START Dataset
(** ** crash and nocrash *)

(** The random number is below 1000 and the result tells whether the process exits;
    crash may also sleep, nocrash never exits. *)
Definition crash_maybeCrash (rr : Z) : bool := rr <? 330.
Definition nocrash_maybeCrash (rr : Z) : bool := false && (rr <? 500).

Definition nocrash_Map : Mapf := λ filename contents,
  [mkKeyValue "a" filename; mkKeyValue "b" (Itoa (Z.of_nat (String.length filename)));
   mkKeyValue "c" (Itoa (Z.of_nat (String.length contents))); mkKeyValue "d" "xyzzy"].

Definition nocrash_Reduce : Reducef := λ key values,
  String.concat " " (merge_sort String.le values).

(** The same functions, when the process survives. *)
Definition crash_Map (rr : Z) (filename contents : string) : outcome (list KeyValue) :=
  if crash_maybeCrash rr then Fatal "exit status 1" else Ret (nocrash_Map filename contents).

Definition crash_Reduce (rr : Z) (key : string) (values : list string) : outcome string :=
  if crash_maybeCrash rr then Fatal "exit status 1" else Ret (nocrash_Reduce key values).

(** ** early_exit *)

Definition early_exit_Map : Mapf := λ filename contents, [mkKeyValue filename "1"].

(** Keys with a certain substring also sleep for three seconds. *)
Definition early_exit_Reduce : Reducef := λ key values, Itoa (Z.of_nat (length values)).

(** ** jobcount *)

(** The global [count] of a worker process and the names in the working directory. *)
Definition jobcount_Map (pid : Z) (st : Z * gset string) (filename contents : string)
    : (Z * gset string) * list KeyValue :=
  let '(count, dir) := st in
  let f := "mr-worker-jobcount-" +:+ Itoa pid +:+ "-" +:+ Itoa count in
  ((i64_wrap (count + 1), {[f]} ∪ dir), [mkKeyValue "a" "x"]).

Definition jobcount_Reduce (dir : gset string) (key : string) (values : list string) : string :=
  Itoa (Z.of_nat (length (filter (λ f, String.prefix "mr-worker-jobcount" f = true)
                            (elements dir)))).

(** ** Properties *)

(** All words of the input files, with repetitions. *)
Definition all_words (is_letter : list Ascii.ascii → bool) (fs : gmap string string)
    (files : list string) : list string :=
  concat ((λ f, FieldsFunc (λ r, negb (is_letter r)) (default "" (fs !! f))) <$> files).

Lemma wc_pairs is_letter fs files :
  all_pairs (wc_Map is_letter) fs files =
    (λ w, mkKeyValue w "1") <$> all_words is_letter fs files.
Proof.
  unfold all_pairs, all_words, wc_Map. induction files as [|f files IH]; [done|].
  csimpl. by rewrite IH, fmap_app.
Qed.

Lemma values_of_wc w ws :
  Z.of_nat (length (values_of w ((λ w, mkKeyValue w "1") <$> ws))) = occ w ws.
Proof.
  unfold values_of. rewrite length_fmap. induction ws as [|x ws IH]; [done|].
  rewrite fmap_cons, filter_cons, occ_cons, <-IH. simpl. case_decide; simpl; lia.
Qed.

(** C17: the word count is right: whatever characters count as letters and whatever sort
    the library uses, sequential MapReduce with the wc plugin writes one line per word of
    the input files, in increasing order, with the number of its occurrences in all the
    files together. *)
Theorem wc_correct is_letter sort_kvs fs files :
  sorts_by_key sort_kvs → files ≠ [] → (∀ f, f ∈ files → is_Some (fs !! f)) →
  ∃ words, mrsequential (wc_Map is_letter) wc_Reduce sort_kvs fs files =
      Ret (lines (λ w, Itoa (occ w (all_words is_letter fs files))) words) ∧
    StronglySorted key_lt words ∧
    ∀ w, w ∈ words ↔ w ∈ all_words is_letter fs files.
Proof.
  intros Hsort Hne Hf.
  destruct (mrsequential_run (wc_Map is_letter) wc_Reduce sort_kvs fs files Hsort Hne Hf)
    as (keys & vals & -> & Hk & Hin & Hv).
  exists keys. rewrite wc_pairs in Hin, Hv. split_and!; [|done|].
  - f_equal. unfold lines. f_equal. apply list_fmap_ext. intros _ w _.
    unfold wc_Reduce. by rewrite <-values_of_wc, (Permutation_length (Hv w)).
  - intros w. rewrite Hin. setoid_rewrite list_elem_of_fmap. split.
    + intros (v & x & Heq & ?). by simplify_eq.
    + intros. by exists "1", w.
Qed.

(** Splitting into words loses no letter: the words of a text are not empty, and put
    together they are the letters of the text in order, as decoded from UTF-8; and
    decoding itself loses no byte. *)
Theorem words_are_letters is_letter (contents : string) :
  let rs := runes (String.list_ascii_of_string contents) in
  let words := FieldsFunc (λ r, negb (is_letter r)) contents in
  (∀ w, w ∈ words → w ≠ "") ∧
  str_concat words =
    String.string_of_list_ascii (concat (filter (λ r, is_letter r = true) rs)) ∧
  String.string_of_list_ascii (concat rs) = contents ∧
  ∀ r, r ∈ rs → (1 <= length r <= 4)%nat.
Proof.
  intros rs words. split_and!.
  - intros w (l & -> & Hl)%list_elem_of_fmap Hw.
    apply FieldsFunc_from_nonempty in Hl; [by destruct l| |done].
    intros r Hr%runes_bounds ->. simpl in Hr. lia.
  - unfold words, FieldsFunc. rewrite <-string_of_concat, FieldsFunc_from_concat. simpl.
    do 2 f_equal. apply list_filter_iff. intros r. by destruct (is_letter r).
  - unfold rs. by rewrite runes_concat, String.string_of_list_ascii_of_string.
  - apply runes_bounds.
Qed.

Lemma merge_sort_perm (l k : list string) :
  l ≡ₚ k → merge_sort String.le l = merge_sort String.le k.
Proof.
  intros Hp. apply (StronglySorted_unique String.le);
    [apply (StronglySorted_merge_sort _)..|by rewrite !merge_sort_Permutation].
Qed.

Lemma values_of_app w l k : values_of w (l ++ k) = values_of w l ++ values_of w k.
Proof. unfold values_of. by rewrite filter_app, fmap_app. Qed.

(** The pairs of one document have each of its words once. *)
Lemma values_of_document w doc ws :
  NoDup ws → values_of w ((λ w, mkKeyValue w doc) <$> ws) = if decide (w ∈ ws) then [doc] else [].
Proof.
  unfold values_of. induction 1 as [|x ws Hx Hnd IH]; [done|].
  rewrite fmap_cons, filter_cons. simpl. destruct (decide (x = w)) as [->|Hne].
  - rewrite (decide_True (P := w ∈ w :: ws)) by by left. csimpl. rewrite IH.
    by rewrite decide_False.
  - rewrite IH. repeat case_decide; set_solver.
Qed.

Lemma values_of_indexer is_letter order fs files w :
  (∀ m, NoDup (order m) ∧ ∀ w, w ∈ order m ↔ w ∈ m) →
  values_of w (all_pairs (indexer_Map is_letter order) fs files) =
    filter (λ f, w ∈ FieldsFunc (λ r, negb (is_letter r)) (default "" (fs !! f))) files.
Proof.
  intros Ho. unfold all_pairs, indexer_Map. induction files as [|f files IH]; [done|].
  csimpl. rewrite values_of_app, IH. destruct (Ho (list_to_set
    (FieldsFunc (λ r, negb (is_letter r)) (default "" (fs !! f))))) as [Hnd Hin].
  rewrite values_of_document by done. rewrite filter_cons.
  repeat case_decide; try done; rewrite Hin, elem_of_list_to_set in *; done.
Qed.

(** The index is right: with the indexer plugin every line is a word that occurs in
    some file, in increasing order, with the number and the sorted list of the names of
    the files that contain it, as often as they are given. *)
Theorem indexer_correct is_letter order sort_kvs fs files :
  (∀ m, NoDup (order m) ∧ ∀ w, w ∈ order m ↔ w ∈ m) →
  sorts_by_key sort_kvs → files ≠ [] → (∀ f, f ∈ files → is_Some (fs !! f)) →
  let words_of f := FieldsFunc (λ r, negb (is_letter r)) (default "" (fs !! f)) in
  let docs w := filter (λ f, w ∈ words_of f) files in
  ∃ words, mrsequential (indexer_Map is_letter order) indexer_Reduce sort_kvs fs files =
      Ret (lines (λ w, Itoa (Z.of_nat (length (docs w))) +:+ " " +:+
                       String.concat "," (merge_sort String.le (docs w))) words) ∧
    StronglySorted key_lt words ∧
    ∀ w, w ∈ words ↔ docs w ≠ [].
Proof.
  intros Ho Hsort Hne Hf words_of docs.
  destruct (mrsequential_run (indexer_Map is_letter order) indexer_Reduce sort_kvs fs files
    Hsort Hne Hf) as (keys & vals & -> & Hk & Hin & Hv).
  assert (Hd : ∀ w, vals w ≡ₚ docs w) by (intros w; by rewrite Hv, values_of_indexer).
  exists keys. split_and!; [|done|].
  - f_equal. unfold lines. f_equal. apply list_fmap_ext. intros _ w _. unfold indexer_Reduce.
    by rewrite (Permutation_length (Hd w)), (merge_sort_perm _ _ (Hd w)).
  - intros w. rewrite Hin. unfold docs, words_of. rewrite <-(values_of_indexer _ order) by done.
    unfold values_of. split.
    + intros [v Hw] Hnil%fmap_nil_inv. assert (Hel : mkKeyValue w v ∈ filter (λ kv, kv_Key kv = w)
        (all_pairs (indexer_Map is_letter order) fs files)) by by apply list_elem_of_filter.
      rewrite Hnil in Hel. set_solver.
    + destruct (filter _ _) as [|[k v] l] eqn:El; [done|]. intros _. exists v.
      assert (Hel : mkKeyValue k v ∈ filter (λ kv, kv_Key kv = w)
        (all_pairs (indexer_Map is_letter order) fs files)) by (rewrite El; left).
      apply list_elem_of_filter in Hel as [Heq ?]. simpl in Heq. by subst.
Qed.

(** ** Witnesses *)

(** ASCII letters. *)
Definition ascii_letter (r : list Ascii.ascii) : bool :=
  match r with [c] => byte_in 65 90 c || byte_in 97 122 c | _ => false end.

Definition example_fs : gmap string string := {["f" := "to be or not to be"; "g" := "to do"]}.

Lemma example_fs_files f : f ∈ ["f"; "g"] → is_Some (example_fs !! f).
Proof. intros [->|[->|[]%not_elem_of_nil]%elem_of_cons]%elem_of_cons; vm_compute; eauto. Qed.

Example wc_correct_witness :
  ∃ words, mrsequential (wc_Map ascii_letter) wc_Reduce (merge_sort ByKey_le) example_fs ["f"; "g"] =
      Ret (lines (λ w, Itoa (occ w (all_words ascii_letter example_fs ["f"; "g"]))) words) ∧
    StronglySorted key_lt words ∧
    ∀ w, w ∈ words ↔ w ∈ all_words ascii_letter example_fs ["f"; "g"].
Proof.
  apply (wc_correct ascii_letter (merge_sort ByKey_le) example_fs ["f"; "g"]).
  - apply merge_sort_sorts.
  - discriminate.
  - apply example_fs_files.
Defined.

(** The output itself, on this input. *)
Example wc_output :
  mrsequential (wc_Map ascii_letter) wc_Reduce (merge_sort ByKey_le) example_fs ["f"; "g"] =
    Ret ("be 2" +:+ newline +:+ "do 1" +:+ newline +:+ "not 1" +:+ newline +:+ "or 1" +:+
         newline +:+ "to 3" +:+ newline).
Proof. vm_compute. reflexivity. Qed.

Lemma elements_order (m : gset string) : NoDup (elements m) ∧ ∀ w, w ∈ elements m ↔ w ∈ m.
Proof. split; [apply NoDup_elements|]. intros w. apply elem_of_elements. Qed.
END Dataset
Task item ▸ Taking the lines above, repeat exactly those from the line that contains "w))) words) ∧" through the line that contains "rewrite Hnil in Hel. set_solver.", and both of those lines as well. Include nothing else.

Reply ▸
                       String.concat "," (merge_sort String.le (docs w))) words) ∧
    StronglySorted key_lt words ∧
    ∀ w, w ∈ words ↔ docs w ≠ [].
Proof.
  intros Ho Hsort Hne Hf words_of docs.
  destruct (mrsequential_run (indexer_Map is_letter order) indexer_Reduce sort_kvs fs files
    Hsort Hne Hf) as (keys & vals & -> & Hk & Hin & Hv).
  assert (Hd : ∀ w, vals w ≡ₚ docs w) by (intros w; by rewrite Hv, values_of_indexer).
  exists keys. split_and!; [|done|].
  - f_equal. unfold lines. f_equal. apply list_fmap_ext. intros _ w _. unfold indexer_Reduce.
    by rewrite (Permutation_length (Hd w)), (merge_sort_perm _ _ (Hd w)).
  - intros w. rewrite Hin. unfold docs, words_of. rewrite <-(values_of_indexer _ order) by done.
    unfold values_of. split.
    + intros [v Hw] Hnil%fmap_nil_inv. assert (Hel : mkKeyValue w v ∈ filter (λ kv, kv_Key kv = w)
        (all_pairs (indexer_Map is_letter order) fs files)) by by apply list_elem_of_filter.
      rewrite Hnil in Hel. set_solver.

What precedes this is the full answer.